• WORK ORDER: Taking each line of the material below in turn, count those containing the string "done". Provide the number alone.

####################

(** C29: a new password is not checked for separators, and so any user can become
    any other: whoever may change the password of [u] can give a string as the
    new password after which the first part of it logs in, under the same name,
    as the user number of their choice, the superuser's for example. *)
Theorem password_with_colons w v f us username oldpwd u x :
  us_rep w v -> uv_name v !! passwdfile = Some f -> uv_data v !! f = Some (passwd us) -> Forall user_ok us ->
  uv_name v !! tempfile passwdfile = None -> uv_may v (tempfile passwdfile) (Z.lor u_CREATE u_RDWR) = true ->
  uv_may v passwdfile u_RDWR = true -> uv_may v passwdfile u_RDONLY = true ->
  find (has_name username) us = Some u -> may_change v oldpwd u = true ->
  user_ok x -> u_username x = u_username u -> u_password x <> None ->
  (length us < fuel)%nat -> (2 * length (passwd us) + 2 * length (forged x) + 2 <= fuel)%nat ->
  wp (do* changepass junk past heap fuel username oldpwd (forged x) in
      authuid junk past heap fuel username (opt_str (u_password x)))
    (fun r _ => r.2 = Some (u_uid x)) w.
Proof using All.
  intros Hw Hn Hd Hus Htn Htm Hrw Hrd Hfind Hmay Hx En Hp Hk Hf. apply wp_bind.
  eapply wp_mono; [apply (changepass_spec w v f us); try done; lia|]. rewrite Hrw, Hfind, Hmay.
  intros _ w1 (_ & us1 & us2 & v' & -> & Hfirst & Hw1 & [E1 E2 _ _ E5 _]).
  assert (Ec : cstr (forged x) = forged x) by (by apply cstr_str, forged_str). rewrite Ec in E5.
  set (u' := u_with_password (Some (forged x)) u) in *.
  apply Forall_app in Hus as [Hus1 [Hu Hus2]%Forall_cons].
  set (l := ((fun u => (print_user u, u)) <$> us1) ++ (print_user u', x) :: ((fun u => (print_user u, u)) <$> us2)).
  assert (El : passwd (us1 ++ u' :: us2) = unlines (fst <$> l)).
  { unfold passwd, passwd_lines, l. rewrite !fmap_app, !fmap_cons. by rewrite <- !list_fmap_compose. }
  assert (Hlen : (length (passwd (us1 ++ u' :: us2)) <= length (passwd (us1 ++ u :: us2)) + length (forged x))%nat).
  { unfold passwd, passwd_lines. rewrite !fmap_app, !fmap_cons. apply unlines_length_le. apply print_password_length. }
  assert (Hname : has_name username x = true).
  { apply find_some in Hfind as [_ Hh]. unfold has_name in *. by rewrite En. }
  eapply wp_mono; [apply (authuid_lines fst snd w1 v' f l)|].
  - done.
  - by rewrite E1.
  - by rewrite <- El.
  - unfold l. apply Forall_app. split; [|constructor; [by apply forged_line|]]; apply Forall_fmap.
    + eapply Forall_impl; [exact Hus1|]. apply line_ok_print.
    + eapply Forall_impl; [exact Hus2|]. apply line_ok_print.
  - rewrite <- El. lia.
  - unfold l. rewrite length_app in *. cbn [length] in *. rewrite !length_fmap. lia.
  - cbn beta. rewrite E2, Hrd. intros r w2 [_ Hr].
    assert (Ef : find (fun a => has_name username a.2) l = Some (print_user u', x)).
    { unfold l. clear -Hfirst Hname. induction Hfirst as [|y us1 Hy _ IH]; cbn; [by rewrite Hname|by rewrite Hy]. }
    rewrite Ef in Hr. cbn in Hr. destruct (u_password x) as [p|] eqn:Epx; [|done]. unfold may_login in Hr. rewrite Epx in Hr.
    cbn in Hr. rewrite (cstr_field p) in Hr by (by apply (uo_pass x Hx)). by rewrite bool_decide_true in Hr.
Qed.
End auth.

####################

• RESPONSE TO THE TASK: 3